You are given sizes of several arrays.
You have to find out the optimal order for merging these arrays such that
the worst-case number of element comparisons are minimum.
You have to output the total number of comparisons in the worst case for this order.
Explanation
When two arrays of size m and n are merged, the worst case number of comparisons is m + n - 1
and size of the resultant array is of size m + n.
The optimal merging strategy is greedy, i.e. keep merging the shortest two arrays until just one array remains.

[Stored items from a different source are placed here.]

Lemma drain_acc_same biennium urls a a' :
  rows a = rows a' -> seen a = seen a' ->
  rows (drain_acc e years biennium urls a)
  = rows (drain_acc e years biennium urls a') /\
  seen (drain_acc e years biennium urls a)
  = seen (drain_acc e years biennium urls a').
Proof.
  revert a a'. induction urls as [|u us IH]; intros a a' Hr Hs; [auto|].
  rewrite !drain_acc_cons.
  destruct (consume_acc_same biennium u (parse_bill_page e u) a a' Hr Hs).
  now apply IH.
Qed.

Lemma scan_session_acc_same s a a' :
  rows a = rows a' -> seen a = seen a' ->
  rows (scan_session_acc e years a s) = rows (scan_session_acc e years a' s) /\
  seen (scan_session_acc e years a s) = seen (scan_session_acc e years a' s).
Proof.
  intros Hr Hs. unfold scan_session_acc.
  destruct (list_bill_files e s.1 s.2); [|simpl; auto].
  now apply drain_acc_same.
Qed.

Lemma scan_fold_same ss a a' :
  rows a = rows a' -> seen a = seen a' ->
  rows (fold_left (scan_session_acc e years) ss a)
  = rows (fold_left (scan_session_acc e years) ss a').
Proof.
  revert a a'. induction ss as [|s ss IH]; intros a a' Hr Hs; [exact Hr|].
  simpl. destruct (scan_session_acc_same s a a' Hr Hs). now apply IH.
Qed.

(** The rows accumulated are those of a run over the other sessions. *)
Lemma skip_failed_rows ss1 ss2 biennium base :
  listing e base = None ->
  rows (scan_all_acc e years (ss1 ++ (biennium, base) :: ss2))
  = rows (scan_all_acc e years (ss1 ++ ss2)).
Proof.
  intros Hl. unfold scan_all_acc. rewrite !fold_left_app. cbn [fold_left].
  apply scan_fold_same;
    unfold scan_session_acc, list_bill_files; cbn [fst snd];
    rewrite Hl; reflexivity.
Qed.

Lemma skip_failed_pool max_workers ss1 ss2 biennium base :
  listing e base = None ->
  pool_fine e max_workers (ss1 ++ (biennium, base) :: ss2)
  = pool_fine e max_workers (ss1 ++ ss2).
Proof.
  intros Hl. unfold pool_fine. rewrite !forallb_app. cbn [forallb snd].
  now rewrite Hl.
Qed.

End Skip.

(** C8.  When the listing of a session cannot be fetched, the run returns
    exactly when a run over the other sessions returns, and writes the same
    rows; in particular a run that nothing else aborts returns.  The
    failure is printed, no written row belongs to that session, and every
    written row comes from the listing of a session that could be
    fetched. *)
Theorem listing_failure_skips_session (e : env) (out_csv : str)
    (years : gset Z) (max_workers : Z) (delay : pyfloat)
    (ss1 ss2 : list (str * str)) (biennium base : str) :
  SESSION_FOLDERS = ss1 ++ (biennium, base) :: ss2 ->
  listing e base = None ->
  option_map written (main e out_csv years max_workers delay)
  = option_map written
      (main_with (ss1 ++ ss2) e out_csv years max_workers delay) /\
  (runs_through e out_csv max_workers delay ->
   exists out, main e out_csv years max_workers delay = Some out) /\
  (forall out,
      main e out_csv years max_workers delay = Some out ->
      In (ListFailed biennium) (output out) /\
      forall r, In r (written out) ->
        r_biennium r <> biennium /\
        exists base' files,
          In (r_biennium r, base') SESSION_FOLDERS /\
          listing e base' = Some files /\
          In (r_bill_text_url r) (completion e (r_biennium r) files)).
Proof.
  intros Hss Hfail. split; [|split; [apply main_runs|]].
  - unfold main. rewrite !main_with_written, !main_with_returns, Hss.
    rewrite (skip_failed_pool e max_workers ss1 ss2 biennium base Hfail).
    now rewrite (skip_failed_rows e years ss1 ss2 biennium base Hfail).
  - assert (Hin : In (biennium, base) SESSION_FOLDERS)
      by (rewrite Hss; apply in_elt).
    intros out Hm. pose proof (main_inv _ _ _ _ _ _ Hm) as (Hp & _ & Ho).
    split.
    + rewrite Ho. apply in_or_app. left.
      eapply list_failure_printed; eauto.
    + intros r Hr. apply (Permutation_in _ Hp), rows_produced in Hr.
      destruct Hr
        as (bn & base' & files & url & i & y & b & Hs & Hl & Hu & Hpg & _ & ->).
      apply parse_bill_page_inv in Hpg as (text & _ & _ & _ & _ & _ & Eu).
      cbn [r_biennium r_bill_text_url make_row]. rewrite Eu.
      split; [|exists base', files; auto].
      intros ->. rewrite (session_base_unique _ _ _ Hin Hs) in Hfail.
      congruence.
Qed.

Lemma listing_failure_witness :
  (option_map written
     (main second_session_env default_out DEFAULT_YEARS 8 no_delay)
   = option_map written
       (main_with ([] ++ [(str_of "2025-26", base_2025)])
          second_session_env default_out DEFAULT_YEARS 8 no_delay) /\
   (runs_through second_session_env default_out 8 no_delay ->
    exists out,
      main second_session_env default_out DEFAULT_YEARS 8 no_delay
      = Some out) /\
   (forall out,
      main second_session_env default_out DEFAULT_YEARS 8 no_delay
      = Some out ->
      In (ListFailed (str_of "2023-24")) (output out) /\
      forall r, In r (written out) ->
        r_biennium r <> str_of "2023-24" /\
        exists base' files,
          In (r_biennium r, base') SESSION_FOLDERS /\
          listing second_session_env base' = Some files /\
          In (r_bill_text_url r)
            (completion second_session_env (r_biennium r) files))) /\
  option_map (fun o => map row_triple (written o))
    (main second_session_env default_out DEFAULT_YEARS 8 no_delay)
  = Some [(str_of "2025-26", 2025%Z, str_of "HB 1181")].
Proof.
  split.
  - apply (listing_failure_skips_session second_session_env default_out
             DEFAULT_YEARS 8 no_delay [] [(str_of "2025-26", base_2025)]
             (str_of "2023-24") base_2023).
    + reflexivity.
    + vm_compute. reflexivity.
  - vm_compute. reflexivity.
Defined.

(** ** Independence of the completion order *)

Lemma sort_rows_reorder (e : env) (o : str -> list str -> list str)
    (rs : list row) :
  sort_rows (reorder e o) rs = sort_rows e rs.
Proof.
  unfold sort_rows.
  assert (H : decorate (reorder e o) rs = decorate e rs); [|now rewrite H].
  induction rs as [|r tl IH]; [reflexivity|].
  cbn [decorate]. rewrite IH. reflexivity.
Qed.

Lemma with_key_all_nil (e : env) (l1 l2 : list row) :
  (forall r, In r l2 -> is_Some (sort_key e r)) ->
  (forall k, with_key e k l1 = with_key e k l2) ->
  l1 = [] -> l2 = [].
Proof.
  intros Hk H ->. destruct l2 as [|r l]; [reflexivity|].
  destruct (Hk r (or_introl eq_refl)) as [k Ek].
  specialize (H k). rewrite (with_key_head e r k l Ek) in H. discriminate.
Qed.

(** C4, amended.  When no session lists two different URLs whose documents
    both qualify with the same year and numeric bill number, two runs over
    the same contents return or fail together and write the same rows in
    the same order, whatever the two completion orders. *)
Theorem same_output_without_ties (e : env) (out_csv : str) (years : gset Z)
    (max_workers : Z) (delay : pyfloat)
    (o1 o2 : str -> list str -> list str) :
  (forall b l, Permutation (o1 b l) l) ->
  (forall b l, Permutation (o2 b l) l) ->
  tie_free e years ->
  option_map written (main (reorder e o1) out_csv years max_workers delay)
  = option_map written (main (reorder e o2) out_csv years max_workers delay)
  /\
  (runs_through e out_csv max_workers delay ->
   exists out1 out2,
     main (reorder e o1) out_csv years max_workers delay = Some out1 /\
     main (reorder e o2) out_csv years max_workers delay = Some out2 /\
     written out1 = written out2).
Proof.
  intros Ho1 Ho2 Htie.
  pose proof (scan_all_order e years o1 o2 Ho1 Ho2 Htie) as H.
  assert (Heq : option_map written
                  (main (reorder e o1) out_csv years max_workers delay)
                = option_map written
                    (main (reorder e o2) out_csv years max_workers delay)).
  { unfold main. rewrite !main_with_written, !main_with_returns.
    change (pool_fine (reorder e o1)) with (pool_fine e).
    change (pool_fine (reorder e o2)) with (pool_fine e).
    change (can_pause (reorder e o1)) with (can_pause e).
    change (can_pause (reorder e o2)) with (can_pause e).
    change (open_csv (reorder e o1)) with (open_csv e).
    change (open_csv (reorder e o2)) with (open_csv e).
    rewrite !sort_rows_reorder.
    set (rows1 := rows (scan_all_acc (reorder e o1) years SESSION_FOLDERS))
      in *.
    set (rows2 := rows (scan_all_acc (reorder e o2) years SESSION_FOLDERS))
      in *.
    assert (K1 : forall r, In r rows1 -> is_Some (sort_key e r))
      by (intros r Hr;
          exact (produced_sort_key (reorder e o1) years SESSION_FOLDERS r
                   (rows_produced _ _ _ _ Hr))).
    assert (K2 : forall r, In r rows2 -> is_Some (sort_key e r))
      by (intros r Hr;
          exact (produced_sort_key (reorder e o2) years SESSION_FOLDERS r
                   (rows_produced _ _ _ _ Hr))).
    assert (Hnil : bool_decide (rows1 = []) = bool_decide (rows2 = [])).
    { apply bool_decide_ext. split.
      - apply (with_key_all_nil e rows1 rows2 K2 H).
      - apply (with_key_all_nil e rows2 rows1 K1). intros k. symmetry. apply H. }
    rewrite Hnil.
    destruct (pool_fine e max_workers SESSION_FOLDERS && _ && _);
      [|reflexivity].
    destruct (decorate_total e rows1 K1) as [kl1 Hk1].
    destruct (decorate_total e rows2 K2) as [kl2 Hk2].
    assert (S1 : is_Some (sort_rows e rows1))
      by (unfold sort_rows; rewrite Hk1; eauto).
    assert (S2 : is_Some (sort_rows e rows2))
      by (unfold sort_rows; rewrite Hk2; eauto).
    destruct S1 as [s1 E1]. destruct S2 as [s2 E2]. rewrite E1, E2.
    f_equal. exact (sort_rows_unique e _ _ _ _ H E1 E2). }
  split; [exact Heq|]. intros Hrun.
  destruct (main_runs (reorder e o1) out_csv years max_workers delay Hrun)
    as [out1 Hm1].
  destruct (main_runs (reorder e o2) out_csv years max_workers delay Hrun)
    as [out2 Hm2].
  exists out1, out2. split; [exact Hm1|]. split; [exact Hm2|].
  rewrite Hm1, Hm2 in Heq. now injection Heq.
Qed.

This can be efficiently done using a priority queue.
s = 0
Insert n1, n2, ..., nM in the priority queue.
While there is more than 1 element in the priority queue:
Pop the smallest 2 elements from the priority queue. Let these be x and y.
s = s + x + y - 1;
Insert x + y in the priority queue.
output s
I have tried to implement it without priority queue. Instead I have used an array. The solution goes like -
while(j++ < testCases) {
M = fs.nextInt();
int sum = 0, result = 0;
arraySize = new int[M];
for (int a = 0; a < M; a++) {
arraySize[a] = fs.nextInt();
}
Arrays.sort(arraySize);
// System.out.println(sum);
for(int i = 0; i < M; i++) {
sum += arraySize[i];
if(i == 0) {
} else {
result += sum - 1;
}
}
System.out.println(result);
}
ACC to your algo, for 3 4 5 the answer is 17 but what if we first sort 4 and 5 with answer 8 and then sort 3 and 9(4+5), in this way it gives 19. Where am I wrong?
To decrease number of total operations, you should always chose the minimum sizes of array to reduce number of comparisons. You do it the other way around.